Everybody but Hecate was asleep. Normal right? All of a sudden there was a roar. "We got company!" screamed Hecate. All of a sudden there was laserfire. The fasten seat-belt sign turned on. Suddenly The Battle of Yavin song started playing. "Nice touch." Grover mumbled."AAAAAAGH!" "Oiconetei taleyu! Shouted Hecate. Suddenly the plane got huger, different with Imperial Officers scurrying around. "I thought Olympian-Class Star Destroyer was a nickname!" screamed Percy over the shouting and laserfire. Hecate answered "This really is an Olympian-Class Star Destroyer, Jackson, made by ZGI (Zeus Galactic Incorporations)!" "Here they come!" screamed an Olympian Officer. Then there was a boom. The battle of Yavin song stopped and was replaced with The Battle of Hoth song starting at 4min 38sec part. Suddenly, Percy, Annabeth, Nico, Thalia, Tyson, Grover, and Hecate were outside Aeroports de Paris (A/N I've been there!) "What the Hades!" Screamed Nico. "That's my revenge for C.C." said Hecate. "What?" asked Percy "Well Ja- suddenly a phone appeared at Hecate's ears. "Hello? Hi Mark! We still for tonight? Gasp! Earlier? That's fantastic! I'll be there!" She hung up. "I have a date with Mark Hamill. G2g! Then in a POOF! She was gone. "Sooooooooo hotel?" asked Percy to everyone. "Sure Seaweed Brain. By the way, I know French." "Ok, let's catch a taxi." Said Nico.

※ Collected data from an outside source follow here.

Lemma tlbi_ipa_misses_secure :
  tlbi_match tlbi_s2 page_s2 1 = true /\
  mmu_run [(5, OpSetVMID 1); (5, OpInsert page_s2 Read true); (6, OpTlbi tlbi_s2); (7, OpLookup key_s2 true)]
    (core0, mmu_new (fun _ => cfg41) : mmu LRUReplData) =
  [None; None; None; Some (set_ipaSpace PA_NonSecure page_s2)].
Proof. split; vm_compute; reflexivity. Qed.



(** A range of two pages that ends with the last address: its end is 0 modulo 2^64, and the
    operation misses the last page. *)
Definition last_page : TlbEntry :=
  MkTlbEntry 119 (2 ^ 12 - 1) (2 ^ 52 - 1) 0 3 3 1 Grain4KB 12 0 0 0 3 0 Client Normal true false true true
    SS_NonSecure PA_NonSecure EL10 T_data false false false false false false true.

Lemma range_to_the_end_misses :
  let v := 2 ^ 46 + (2 ^ 37 - 2) in
  sext 56 (startAddress v) + rangeSize v = 2 ^ 64 /\
  te_match (Key (2 ^ 64 - 1) 12 0 3 false 1 SS_NonSecure false EL10 Read) last_page = true /\
  tlbi_match (MkTLBIOp (TLBIRMVAA v false) SS_NonSecure EL10 AttrNone) last_page 1 = false.
Proof. split_and!; vm_compute; reflexivity. Qed.
End Example.
Lemma doLongDescriptor_spec fuel s level table c m :
  in_walk level -> (levels_from level <= fuel)%nat ->
  let r := walk_effect s level (pt_walk mem w (levels_from level) table level (wc_vaddr w)) m in
  doLongDescriptor overflow mem now None fuel w s level (table + 8 * pt_index df (wc_tsz w) level (wc_vaddr w)) (c, m)
  = (r.1, (c, r.2)).
Proof.
  induction fuel as [|fuel IH] in s, level, table, m |- *; intros Hl Hf; cbn zeta.
  - unfold levels_from, in_walk in *. lia.
  - destruct (in_walk_ok _ Hl) as [Hlv Ht]. rewrite levels_from_S in * by (unfold in_walk in Hl; lia).
    cbn [pt_walk doLongDescriptor]. unfold bind at 1.
    set (d := mem _). change (ret d (c, m)) with (d, (c, m)). cbn [fst snd]. destruct (desc_type df d level) eqn:Ety; [by rewrite walk_effect_end| | |].
    + assert (level < 3) as H3.
      { unfold in_walk in Hl. unfold desc_type in Ety. destruct (Z.eqb_spec level 3); [|lia].
        subst level. by repeat case_match. }
      rewrite oversized_check, (nextDescAddr_spec df (wc_tsz w)), nextTableAddr_frame by (done || cbn; lia).
      cbn [df_grain ctx_format]. rewrite oversized_index by (apply pt_index_bound; unfold in_walk in *; lia).
      destruct (oversized w _); [by rewrite walk_effect_end|]. unfold bind at 1. rewrite walk_effect_push.
      destruct (Z.ltb_spec 3 (level + 1)); [lia|].
      destruct (wc_walkCache w) eqn:Ew; cbn [whenM insert_all foldl]; unfold skip, insertPartialTableEntry, insertEntry, modify, ret;
        cbn [fst snd]; rewrite IH; try done; (unfold in_walk in *; lia).
    + rewrite oversized_check, desc_paddr_frame by (exact Hlv || by rewrite Ety). cbn [df_grain ctx_format].
      change (desc_af d) with (bit d 10).
      destruct (oversized w _); [|destruct (bit d 10); cbn [negb]]; by rewrite walk_effect_end.
    + rewrite oversized_check, desc_paddr_frame by (exact Hlv || by rewrite Ety). cbn [df_grain ctx_format].
      change (desc_af d) with (bit d 10).
      destruct (oversized w _); [|destruct (bit d 10); cbn [negb]]; by rewrite walk_effect_end.
Qed.
End Refine.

(A/N That was ausome. Oh, and in case you don't know, I'm male. What girls do you know are obsesses with Star Wars and like PJO?


	4. Aphrodite Night Tonight

(A/N I thought there was no Star Wars Fanfic. But it turns out there is! Which means no more Star Wars in this story (actually there will be some, but not like Chapter 3). Let's Party to the Godly! Also, everything Paris is accurate, because I've been there AND I'm going again in 6 days!

"Wow." Everybody said in unison. "A PS3!" Exclaimed Nico. With… God of War III?"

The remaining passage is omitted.